At the Langley makerspace lab, interns Chuck Sullivan and Jack Fitzpatrick are currently attempting to develop a series of soft robot actuators. Building soft robots would allow them to move like living organisms do and add a range of motion that machines made out of metal simply cannot have.
“When you actuate the soft robot, it changes how you use the material properties,” Fitzpatrick said. “A piece of rubber going from flat to the shape of a finger, it changes the material into something else.”
The two are still in their early stages of their research and creating an actuator is only the first step in investigating how this particular technology could be used in space not only for assembly purposes but also for exploration.
For now, their design features ‘air bladders’ that allow them to control it by adjusting the amount of air in the chamber of the actuator, much in the way a human muscle flexes and relaxes.

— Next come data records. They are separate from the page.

Lemma guid_body_braces l : guid_body (["{"%char] ++ l ++ ["}"%char]) = l.
Proof.
  simpl app. unfold guid_body.
  assert (last ("{"%char :: l ++ ["}"%char]) = Some "}"%char) as Hlast
    by (rewrite app_comm_cons; apply last_snoc).
  assert (length (l ++ ["}"%char]) = S (length l)) as Hlen
    by (rewrite length_app; simpl; lia).
  destruct (l ++ ["}"%char]) as [|c rest] eqn:E; [done|].
  rewrite Hlast. simpl in *. rewrite <- E.
  replace (length rest - 0)%nat with (length l) by lia. by rewrite take_app_length.
Qed.

Lemma guid_compact_text bytes :
  guid_bytes bytes -> guid_compact (guid_text bytes) = Some (hexs bytes).
Proof.
  intros [Hlen Hb]. unfold guid_text.
  rewrite !guid_compact_app, !guid_compact_hexs by
    (repeat first [apply Forall_take | apply Forall_drop]; done).
  simpl. f_equal. rewrite <- !hexs_app. f_equal.
  do 16 (destruct bytes as [|? bytes]; [done|]). by destruct bytes.
Qed.

#[export] Instance guid_round_trip : RoundTrip guid_bytes FormatGuid ParseGuid.
Proof.
  intros bytes Hb. unfold ParseGuid, FormatGuid. rewrite chars_of_chars.
  rewrite !app_assoc. rewrite <- (app_assoc ["{"%char]).
  rewrite trim_chars_id.
  2:{ split; intros c; [intros [= <-]; reflexivity|].
      rewrite last_snoc. intros [= <-]. reflexivity. }
  rewrite <- !app_assoc. change (["{"%char] ++ ?x) with (["{"%char] ++ x).
  pose proof (guid_body_braces (guid_text bytes)) as HB.
  unfold guid_text in HB. rewrite <- !app_assoc in HB. rewrite HB.
  change (_ ++ _) with (guid_text bytes). rewrite guid_compact_text by done. simpl.
  destruct Hb as [Hlen Hall]. rewrite hexs_length, Hlen. simpl.
  by rewrite hex_pairs_hexs.
Qed.

(** A GUID printed by FormatGuid is read back by ParseGuid, octet by octet. *)
Lemma ParseGuid_FormatGuid bytes :
  length bytes = kGuidOctets -> Forall is_byte bytes ->
  ParseGuid (FormatGuid bytes) = Some bytes.
Proof. intros. by apply round_trip. Qed.

Lemma ParseGuid_FormatGuid_witness :
  length (seqZ 240 16) = kGuidOctets /\ ParseGuid (FormatGuid (seqZ 240 16)) = Some (seqZ 240 16).
Proof.
  split; [reflexivity|]. apply (ParseGuid_FormatGuid (seqZ 240 16)); [reflexivity|].
  apply Forall_forall. intros b Hb%elem_of_seqZ. unfold is_byte. lia.
Defined.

So far, Sullivan and Fitzpatrick have determined four lines of inquiry about the properties of actuators: mobility, joining, leveling and shaping. It’s these properties that will help the duo establish what the uses and limitations of soft robotics are in space exploration and assembly.

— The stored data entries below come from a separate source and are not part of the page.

(* ===== verification/Core.v ===== *)
(** Result codes, GUIDs and handles: src/esptool/src/esp/EspCore.h and
    EspStatus.{h,cpp}. *)
From S2P Require Import Prelude Text.

(** ** Result codes ([EspResult] is a signed 32-bit integer) *)

Definition EspResult : Type := Z.

Definition kOk : EspResult := 0.
Definition kFail : EspResult := i32 0x80004005.
Definition kAccessDenied : EspResult := i32 0x80070005.
Definition kOutOfMemory : EspResult := i32 0x8007000E.
Definition kInvalidArg : EspResult := i32 0x80070057.
Definition kInsufficientBuffer : EspResult := i32 0x8007007A.
Definition kModNotFound : EspResult := i32 0x8007007E.
Definition kAlreadyExists : EspResult := i32 0x800700B7.
Definition kNoMoreItems : EspResult := i32 0x80070103.
Definition kIoPending : EspResult := i32 0x800703E5.
Definition kNotFound : EspResult := i32 0x80070490.
Definition kTimeout : EspResult := i32 0x800705B4.
Definition kInvalidState : EspResult := i32 0x8007139F.
Definition kStatusAccessDenied : EspResult := i32 0xC0000022.
Definition kStatusInvalidParameter : EspResult := i32 0xC000000D.
Definition kStatusEntrypointNotFound : EspResult := i32 0xC0000139.
Definition kStatusAccessViolation : EspResult := i32 0xC0000005.
Definition kStatusStackBufferOverrun : EspResult := i32 0xC0000409.
Definition kStatusCancelled : EspResult := i32 0xC0000120.

Definition kNtStatusErrorMask : Z := 0xC0000000.

Definition Succeeded (result : EspResult) : bool := 0 <=? result.
Definition Failed (result : EspResult) : bool := result <? 0.

Definition NtStatusToResult (status : Z) : EspResult :=
  if kNtStatusErrorMask <=? status then i32 status
  else
    let kFacilityNtBit := 0x10000000 in
    let kSeverityCustomer := 0x20000000 in
    let kHresultSeverityError := 0x40000000 in
    i32 (Z.lor (Z.lor (Z.lor status kFacilityNtBit) kSeverityCustomer)
               kHresultSeverityError).

Definition kResultNames : list (EspResult * string) :=
  [ (kOk, "S_OK");
    (kFail, "E_FAIL");
    (kAccessDenied, "E_ACCESSDENIED");
    (kOutOfMemory, "E_OUTOFMEMORY");
    (kInvalidArg, "E_INVALIDARG");
    (kInsufficientBuffer, "ERROR_INSUFFICIENT_BUFFER");
    (kModNotFound, "ERROR_MOD_NOT_FOUND");
    (kAlreadyExists, "ERROR_ALREADY_EXISTS");
    (kNoMoreItems, "ERROR_NO_MORE_ITEMS");
    (kIoPending, "ERROR_IO_PENDING");
    (kNotFound, "ERROR_NOT_FOUND");
    (kTimeout, "ERROR_TIMEOUT");
    (kInvalidState, "ERROR_INVALID_STATE");
    (kStatusAccessDenied, "STATUS_ACCESS_DENIED");
    (kStatusInvalidParameter, "STATUS_INVALID_PARAMETER");
    (kStatusEntrypointNotFound, "STATUS_ENTRYPOINT_NOT_FOUND");
    (kStatusAccessViolation, "STATUS_ACCESS_VIOLATION");
    (kStatusStackBufferOverrun, "STATUS_STACK_BUFFER_OVERRUN");
    (kStatusCancelled, "STATUS_CANCELLED") ].

Definition DescribeResult (result : EspResult) : string :=
  match find_first (fun entry => entry.1 =? result) kResultNames with
  | None => "HRESULT"
  | Some entry => entry.2
  end.

Definition HexResult (result : EspResult) : string :=
  "0x" +:+ of_chars (hex_upper_fixed 8 (u32 result)).

(** ** GUIDs *)

(** The sixteen octets of the object representation; the structure has no
    padding, so field-wise equality is equality of the octets. *)
Abbreviation Guid := (list Z).
Definition null_guid : Guid := replicate 16 0.
Definition IsNull (value : Guid) : bool := bool_decide (value = null_guid).

(** ** Handles and addresses *)

(** An [Opaque<Tag>] or a raw pointer: an address, 0 when null. *)
Abbreviation handle := Z.
Definition handle_ok (h : handle) : bool := negb (h =? 0).

(** ** Client defaults *)

Definition kDefaultClientName : string := "esptool".
Definition kDefaultClientAltitude : string := "385000".
Definition kDefaultClientAltitudeValue : Z := 385000.
Definition kAltitudeCollisionTries : nat := 32.
Definition kAltitudeCollisionStep : Z := 10.
Definition kContextKeyDwords : nat := 8.

(** * Theorems *)

Lemma Failed_Succeeded r : Failed r = negb (Succeeded r).
Proof. unfold Failed, Succeeded. by rewrite Z.ltb_antisym. Qed.

(** Every named code has its own name: two results that are described by the
    same word other than the fallback are the same code. *)
Lemma DescribeResult_inj r1 r2 :
  DescribeResult r1 = DescribeResult r2 -> DescribeResult r1 <> "HRESULT" -> r1 = r2.
Proof.
  assert (forall r, DescribeResult r <> "HRESULT" ->
    exists e, e ∈ kResultNames /\ e = (r, DescribeResult r)) as Hin.
  { intros r. unfold DescribeResult. destruct (find_first _ _) as [e|] eqn:E; [|done].
    apply find_first_In in E as [? ?]. boolp. intros _. exists e. destruct e; naive_solver. }
  intros E Hne. destruct (Hin r1 Hne) as (e1 & H1 & ->).
  destruct (Hin r2) as (e2 & H2 & ->); [congruence|]. rewrite <- E in H2.
  revert H1 H2. generalize (DescribeResult r1). intros n.
  assert (NoDup (snd <$> kResultNames)) as Hnd by (apply (bool_decide_unpack _); vm_compute; exact I).
  intros H1 H2. apply list_elem_of_lookup in H1 as [i Hi].
  apply list_elem_of_lookup in H2 as [j Hj].
  assert (i = j) as ->; [|congruence].
  eapply NoDup_lookup; [exact Hnd| |]; rewrite list_lookup_fmap;
    [rewrite Hi|rewrite Hj]; reflexivity.
Qed.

The mobility inquiry will look into how the actuator moves, or how it would move over a lunar surface. Joining will help them understand how the robots could link together such as to create a temporary shelter, for example.
“We are trying to see the basic capabilities of soft robots through these four properties. That way when someone down the road says maybe soft robotics is useful in a different application they can look at our work as a baseline,”
Leveling is all about how the actuators can adjust a surface and strengthening, the fourth and final line of inquiry, is how they will be able to add more strength to their material by pressurizing it using the air bladders.
“We use the actuator to get the soft robot into a position and we lock it into place, using a jamming technique,” Sullivan went on to say. “This technique can be used to passively strengthen another structure, like a dust shield. We see these four things as the crux of the problem. Once we can accomplish those in individual unit tests, we would like to figure out ways to combine them, so maybe we combine mobility and joining.”
The two interns hope that, by creating soft robots that can be used in situations that are “dangerous, dirty or dull”, they will be able to help the astronauts of tomorrow stay both productive and safe.